▼▼▼
Lemma wp_rounds_client (loop : nat -> M unit) Q w : (forall n, wp (loop n) Q w) -> wp (rounds_client loop) Q w.
Proof. intros H. apply H. Qed.

Lemma wp_rounds_backend c {A} (loop : nat -> M A) Q w : (forall n, wp (loop n) Q w) -> wp (rounds_backend c loop) Q w.
Proof. intros H. apply H. Qed.

Lemma relayCopyIn_relaying c w : wp (relayCopyIn c) (relaying c w) w.
Proof.
  apply wp_rounds_client. intros n. revert w. induction n as [|n IH]; intros w; cbn [relayCopyIn_loop]; auto with pgmux.
  apply wp_relay_backend. intros msg w' _. repeat case_match; auto with pgmux.
Qed.

Lemma relayCopyOut_relaying c w : wp (relayCopyOut c) (relaying c w) w.
Proof.
  apply wp_rounds_backend. intros n. revert w. induction n as [|n IH]; intros w; cbn [relayCopyOut_loop]; auto with pgmux.
  apply wp_relay_client. intros msg w' _. repeat case_match; auto with pgmux.
Qed.

(** The goroutines of [relayCopyBoth] each serve one direction only. *)
Definition one_way (c : Pool.Conn) (up : bool) (w : World S) (r : res unit unit) (w' : World S) : Prop :=
  r <> Panic /\ exists evs bs,
    let passed := if up then to_backend evs else to_client evs in
    moved c w w' evs (if up then [] else bs) (if up then bs else []) /\
    (if up then to_client evs else to_backend evs) = [] /\
    passed `prefix_of` bs /\ (is_ok r = true -> passed = bs).

Lemma one_way_step c (up : bool) w w1 e bs r w2 :
  (e = if up then EvSend c bs true else EvClient bs) ->
  moved c w w1 [e] (if up then [] else bs) (if up then bs else []) -> one_way c up w1 r w2 -> one_way c up w r w2.
Proof.
  intros -> Hm [Hp (evs & bs' & Hm' & Ho & Hpre & Hok)]. split; [done|].
  exists ((if up then EvSend c bs true else EvClient bs) :: evs), (bs ++ bs').
  pose proof (moved_trans _ _ _ _ _ _ _ _ _ _ Hm Hm') as Ht. cbv zeta in *. unfold to_client, to_backend in *.
  destruct up; cbn in *; split_and!; try done; try by apply prefix_app.
  - by intros ->%Hok.
  - by intros ->%Hok.
Qed.

Lemma copyBoth_to_client_one_way c n w : wp (copyBoth_to_client c n) (one_way c false w) w.
Proof.
  revert w. induction n as [|n IH]; intros w; cbn [copyBoth_to_client].
  { split; [done|]. exists [], []. split_and!; [apply moved_refl|done..]. }
  apply wp_to_client.
  - intros w' b Hm. split; [done|]. exists [], b. split_and!; [done..|apply prefix_nil|done].
  - intros msg w' _ Hm. eapply wp_mono; [|intros r w2; exact (one_way_step c false _ _ _ _ _ _ eq_refl Hm)].
    case_match; [|apply IH]. split; [done|]. exists [], []. split_and!; [apply moved_refl|done..].
Qed.

Lemma copyBoth_to_backend_one_way c n w : wp (copyBoth_to_backend c n) (one_way c true w) w.
Proof.
  revert w. induction n as [|n IH]; intros w; cbn [copyBoth_to_backend].
  { split; [done|]. exists [], []. split_and!; [apply moved_refl|done..]. }
  apply wp_to_backend.
  - intros w' evs k Hm Hc Hb. split; [done|]. exists evs, k. cbv zeta. rewrite Hb. split_and!; [done..|apply prefix_nil|done].
  - intros msg w' _ Hm. eapply wp_mono; [|intros r w2; exact (one_way_step c true _ _ _ _ _ _ eq_refl Hm)].
    case_match; [|apply IH]. split; [done|]. exists [], []. split_and!; [apply moved_refl|done..].
Qed.

Lemma relayCopyBoth_relaying c w : wp (relayCopyBoth c) (relaying c w) w.
Proof.
  apply wp_bind, wp_attempt. eapply wp_mono; [apply wp_rounds_backend; intros n; apply copyBoth_to_client_one_way|].
  intros r1 w1 [Hp1 (e1 & b & M1 & O1 & P1 & K1)].
  assert (wp (bind (attempt (rounds_client (copyBoth_to_backend c)))
                 (fun e2 : option unit => match is_ok r1, e2 with true, Some _ => ret tt | _, _ => fail end))
             (relaying c w) w1) as Hw; [|by destruct r1 as [[]|[]|]; [exact Hw|exact Hw|done]].
  apply wp_bind, wp_attempt. eapply wp_mono; [apply wp_rounds_client; intros n; apply copyBoth_to_backend_one_way|].
  intros r2 w2 [Hp2 (e2 & k & M2 & O2 & P2 & K2)].
  assert (forall ok, (ok = true -> is_ok r1 = true /\ is_ok r2 = true) -> relays c ok w w2) as Hr.
  { intros ok Hok. exists (e1 ++ e2), b, k. pose proof (moved_trans _ _ _ _ _ _ _ _ _ _ M1 M2) as Ht.
    rewrite app_nil_r in Ht. rewrite to_client_app, to_backend_app, O1, O2, app_nil_r. split_and!; try done.
    intros [E1 E2]%Hok. auto. }
  destruct (is_ok r1), r2 as [[]|[]|]; try done; (split; [by apply Hr|done]).
Qed.

Hint Resolve relayCopyIn_relaying relayCopyOut_relaying relayCopyBoth_relaying : pgmux.


Lemma read_wire_bind {A} c (f : byte -> bytes -> M A) w :
  bind (read_wire c) (fun x => match x with (t, wire) => f t wire end) w =
  bind (read_backend c) (fun m => f (mType m) (ForwardRaw m)) w.
Proof. unfold bind. rewrite read_wire_spec. by destruct (read_backend c w) as [[] ?]. Qed.

Lemma read_backend_bind {A} c (f g : Message -> M A) w :
  (forall m w', read_backend c w = (Ok m, w') -> default [] (mRaw m) = ForwardRaw m -> f m w' = g m w') ->
  bind (read_backend c) f w = bind (read_backend c) g w.
Proof.
  unfold bind. destruct (read_backend c w) as [[m| |] w'] eqn:E; auto. intros H. apply (H m w'); [done|].
  unfold read_backend in E. destruct (ReadMessage (stream c w)) as [[m' r]| |] eqn:Er; try done.
  injection E as <- <-. apply (ReadMessage_split _ _ _ Er).
Qed.

Lemma wp_ext {A} (m m' : M A) Q w : m w = m' w -> wp m' Q w -> wp m Q w.
Proof. unfold wp. by intros ->. Qed.

(** The last message relayed was a ReadyForQuery. *)
Definition ends_ready (c : Pool.Conn) (w w' : World S) : Prop :=
  exists w1 m, relays c true w w1 /\ ReadMessage (stream c w1) = Ok (m, stream c w') /\ mType m = Msg.ReadyForQuery /\
    moved c w1 w' [EvClient (ForwardRaw m)] (ForwardRaw m) [].

Definition answering {A} (c : Pool.Conn) (w : World S) (r : res unit A) (w' : World S) : Prop :=
  relaying c w r w' /\ (is_ok r = true -> ends_ready c w w').

Lemma answering_trans {A} c w w1 (r : res unit A) w2 : relays c true w w1 -> answering c w1 r w2 -> answering c w r w2.
Proof.
  intros H [H1 H2]. split; [by eapply relaying_trans|]. intros (w' & m & Hr & Hm)%H2. exists w', m.
  split; [by eapply relays_trans|done].
Qed.

Lemma wp_answer_bind {A C} c (m : M A) (k : A -> M C) w :
  wp m (relaying c w) w -> (forall a w', wp (k a) (answering c w') w') -> wp (bind m k) (answering c w) w.
Proof.
  intros Hm Hk. apply wp_bind. eapply wp_mono; [exact Hm|]. intros [a|e|] w' [H Hp]; [|by repeat split..].
  eapply wp_mono; [apply Hk|]. intros r w2. by apply answering_trans.
Qed.

Lemma wp_answer_fail {A} c w : wp (fail : M A) (answering c w) w.
Proof. split; [apply wp_relay_fail|done]. Qed.

(** A round of the relay loops: the message is relayed; after a ReadyForQuery the
    loop ends. *)
Lemma wp_answer_round {A} c (f : Message -> M A) w :
  (forall msg w', mType msg = Msg.ReadyForQuery -> exists a, f msg w' = (Ok a, w')) ->
  (forall msg w', mType msg <> Msg.ReadyForQuery -> wp (f msg) (answering c w') w') ->
  wp (msg <-! read_backend c; must_client (ForwardRaw msg) ;! f msg) (answering c w) w.
Proof.
  intros Hz Hf. apply wp_to_client.
  - intros w' b Hm. split; [|done]. split; [|done]. by eapply relays_nothing.
  - intros msg w' Hr Hm. destruct (decide (mType msg = Msg.ReadyForQuery)) as [Ez|Ez].
    + destruct (Hz msg w' Ez) as [a Ha]. unfold wp. rewrite Ha. split; [split; [by eapply relays_client|done]|].
      intros _. exists w, msg. split_and!; [apply relays_refl|done..].
    + eapply wp_mono; [by apply Hf|]. intros r w2. apply answering_trans. by eapply relays_client.
Qed.

Hint Resolve wp_answer_bind wp_answer_fail : pgmux.

Lemma relay_loop_answering c n w : wp (relay_loop c n) (answering c w) w.
Proof.
  revert w. induction n as [|n IH]; intros w; cbn [relay_loop]; auto with pgmux.
  eapply wp_ext; [apply (read_wire_bind c (fun t wire => must_client wire ;! _))|]. apply wp_answer_round.
  - intros msg w' ->. by exists tt.
  - intros msg w' Hz. rewrite byte_eqb_ne by done. repeat case_match; auto with pgmux.
Qed.

Lemma collect_loop_answering c maxSize buf n w : wp (collect_loop c maxSize buf n) (answering c w) w.
Proof.
  revert w buf. induction n as [|n IH]; intros w buf; cbn [collect_loop]; auto with pgmux.
  eapply wp_ext; [apply read_backend_bind; intros m w' _ ->; reflexivity|]. apply wp_answer_round.
  - intros msg w' ->. by eexists.
  - intros msg w' Hz. rewrite (byte_eqb_ne _ _ Hz). repeat case_match; auto with pgmux.
Qed.

(** Collecting does the same as relaying; what it returns is what [buf] held and
    the bytes the client received since. *)
Definition collects (maxSize : Z) (buf : option bytes) (w : World S) (x : res unit (option bytes) * World S) (y : res unit unit * World S) : Prop :=
  x.2 = y.2 /\ is_ok x.1 = is_ok y.1 /\
  forall out, x.1 = Ok (Some out) -> exists b evs,
    buf = Some b /\ trace x.2 = trace w ++ evs /\ out = b ++ to_client evs /\
    (0 < maxSize -> Z.of_nat (length out) <= maxSize)%Z.

Lemma collects_err maxSize buf w e w' : collects maxSize buf w (Err e, w') (Err e, w').
Proof. split_and!; try done; by intros out [=]. Qed.
Lemma collects_panic maxSize buf w w' : collects maxSize buf w (Panic, w') (Panic, w').
Proof. split_and!; try done; by intros out [=]. Qed.
Hint Resolve collects_err collects_panic : pgmux.

Lemma collects_None maxSize buf w w0 x y : collects maxSize None w x y -> collects maxSize buf w0 x y.
Proof. intros (H1 & H2 & H3). split_and!; [done..|]. by intros out (b & evs & [=] & _)%H3. Qed.

Lemma collects_bind {A} maxSize buf w w0 (m : M A) k1 k2 :
  (forall a w', m w = (Ok a, w') -> collects maxSize buf w0 (k1 a w') (k2 a w')) -> collects maxSize buf w0 (bind m k1 w) (bind m k2 w).
Proof. intros H. unfold bind. destruct (m w) as [[a| |] w']; auto with pgmux. Qed.

Lemma must_client_Ok bs w a w' : must_client bs w = (Ok a, w') -> trace w' = trace w ++ [EvClient bs].
Proof. unfold must_client, write_client, next_write, bind, emit, ret, fail. destruct (faults w) as [|[] fs]; cbn; by intros [= _ <-]. Qed.

Lemma collect_relay c maxSize n buf w : collects maxSize buf w (collect_loop c maxSize buf n w) (relay_loop c n w).
Proof.
  revert buf w. induction n as [|n IH]; intros buf w; [apply collects_err|]. cbn [collect_loop relay_loop].
  rewrite (read_wire_bind c (fun t wire => must_client wire ;! _)).
  apply collects_bind. unfold read_backend. intros m w1. destruct (ReadMessage (stream c w)) as [[m' r]| |] eqn:E; [|done..].
  destruct (ReadMessage_split _ _ _ E) as [_ Hraw]. intros [= <- <-]. cbv zeta. rewrite Hraw. apply collects_bind. intros _ w2 Ht%must_client_Ok.
  rename m' into m. cbn [trace set_stream] in Ht.
  set (buf' := match buf with Some b => _ | None => None end).
  assert (forall x y, collects maxSize buf' w2 x y -> collects maxSize buf w x y) as Hbuf.
  { intros x y (H1 & H2 & H3). split_and!; [done..|]. intros out (b & evs & Eb & Et & Ho & Hmax)%H3.
    unfold buf' in Eb. destruct buf as [b0|]; [|done]. destruct (_ && _)%bool; [done|]. injection Eb as <-.
    exists b0, (EvClient (ForwardRaw m) :: evs). split_and!; [done| |by rewrite Ho, <- app_assoc|done].
    by rewrite Et, Ht, <- app_assoc. }
  repeat case_match; try (apply (collects_None _ _ w2), collects_bind; intros _ w3 _; by eapply collects_None); try (by apply Hbuf, IH).
  apply Hbuf. split_and!; [done..|]. cbn. intros out [= Hout]. exists out, []. rewrite app_nil_r. split_and!; [done..|by rewrite app_nil_r|].
  unfold buf' in Hout. destruct buf as [b0|]; [|done]. destruct ((0 <? maxSize)%Z && _)%bool eqn:Em; [done|]. injection Hout as <-.
  intros. bool_to_prop. destruct Em; bool_to_prop; lia.
Qed.

(** ** The loops end: the bounds on their rounds are never reached *)

Lemma ReadMessage_shorter r m rest : ReadMessage r = Ok (m, rest) -> length rest < length r.
Proof. intros (t & len & body & -> & ? & ? & ? & ->)%ReadMessage_Ok. rewrite !length_app. cbn. lia. Qed.

Lemma relays_shorter c ok w w' : relays c ok w w' -> length (stream c w') <= length (stream c w) /\ length (cin w') <= length (cin w).
Proof. intros (evs & b & k & [] & _). rewrite moved_backend0, moved_client0, !length_app. lia. Qed.

Lemma bind_ext {A C} (m : M A) (k1 k2 : A -> M C) w :
  (forall a w', m w = (Ok a, w') -> k1 a w' = k2 a w') -> bind m k1 w = bind m k2 w.
Proof. intros H. unfold bind. destruct (m w) as [[a| |] w']; auto. Qed.

Lemma read_client_Ok w m w' : read_client w = (Ok m, w') -> length (cin w') < length (cin w).
Proof.
  unfold read_client. destruct (ReadMessage (cin w)) as [[m' r]| |] eqn:E; [|done..]. intros [= <- <-].
  by apply ReadMessage_shorter in E.
Qed.

Lemma read_backend_Ok c w m w' : read_backend c w = (Ok m, w') -> length (stream c w') < length (stream c w).
Proof.
  unfold read_backend. destruct (ReadMessage (stream c w)) as [[m' r]| |] eqn:E; [|done..]. intros [= <- <-].
  rewrite stream_set. by apply ReadMessage_shorter in E.
Qed.

Lemma must_client_streams bs w r w' : must_client bs w = (r, w') -> cin w' = cin w /\ forall c, stream c w' = stream c w.
Proof. unfold must_client, write_client, next_write, bind, emit, ret, fail. destruct (faults w) as [|[] fs]; cbn; by intros [= _ <-]. Qed.

Lemma must_backend_streams c bs w r w' : must_backend c bs w = (r, w') -> cin w' = cin w /\ forall c', stream c' w' = stream c' w.
Proof. unfold must_backend, write_backend, next_write, bind, emit, ret, fail. destruct (faults w) as [|[] fs]; cbn; by intros [= _ <-]. Qed.

Lemma relaying_Ok {A} c (m : M A) w a w' :
  wp m (relaying c w) w -> m w = (Ok a, w') -> length (stream c w') <= length (stream c w).
Proof. unfold wp. intros H E. rewrite E in H. apply (relays_shorter _ _ _ _ (proj1 H)). Qed.

Lemma relayCopyIn_rounds c n1 n2 w :
  length (cin w) < n1 -> length (cin w) < n2 -> relayCopyIn_loop c n1 w = relayCopyIn_loop c n2 w.
Proof.
  revert n2 w. induction n1 as [|n1 IH]; intros [|n2] w H1 H2; try lia. cbn [relayCopyIn_loop].
  apply bind_ext. intros m w1 E1%read_client_Ok. apply bind_ext. intros _ w2 [E2 _]%must_backend_streams.
  repeat case_match; auto. apply IH; rewrite E2; lia.
Qed.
▲▲▲
What is needed is a verbatim copy of every line in the records above from the one containing "Lemma one_way_step c" down to the one containing "- intros w' evs", both included, and nothing more.

RESULT BELOW:
Lemma one_way_step c (up : bool) w w1 e bs r w2 :
  (e = if up then EvSend c bs true else EvClient bs) ->
  moved c w w1 [e] (if up then [] else bs) (if up then bs else []) -> one_way c up w1 r w2 -> one_way c up w r w2.
Proof.
  intros -> Hm [Hp (evs & bs' & Hm' & Ho & Hpre & Hok)]. split; [done|].
  exists ((if up then EvSend c bs true else EvClient bs) :: evs), (bs ++ bs').
  pose proof (moved_trans _ _ _ _ _ _ _ _ _ _ Hm Hm') as Ht. cbv zeta in *. unfold to_client, to_backend in *.
  destruct up; cbn in *; split_and!; try done; try by apply prefix_app.
  - by intros ->%Hok.
  - by intros ->%Hok.
Qed.

Lemma copyBoth_to_client_one_way c n w : wp (copyBoth_to_client c n) (one_way c false w) w.
Proof.
  revert w. induction n as [|n IH]; intros w; cbn [copyBoth_to_client].
  { split; [done|]. exists [], []. split_and!; [apply moved_refl|done..]. }
  apply wp_to_client.
  - intros w' b Hm. split; [done|]. exists [], b. split_and!; [done..|apply prefix_nil|done].
  - intros msg w' _ Hm. eapply wp_mono; [|intros r w2; exact (one_way_step c false _ _ _ _ _ _ eq_refl Hm)].
    case_match; [|apply IH]. split; [done|]. exists [], []. split_and!; [apply moved_refl|done..].
Qed.

Lemma copyBoth_to_backend_one_way c n w : wp (copyBoth_to_backend c n) (one_way c true w) w.
Proof.
  revert w. induction n as [|n IH]; intros w; cbn [copyBoth_to_backend].
  { split; [done|]. exists [], []. split_and!; [apply moved_refl|done..]. }
  apply wp_to_backend.
  - intros w' evs k Hm Hc Hb. split; [done|]. exists evs, k. cbv zeta. rewrite Hb. split_and!; [done..|apply prefix_nil|done].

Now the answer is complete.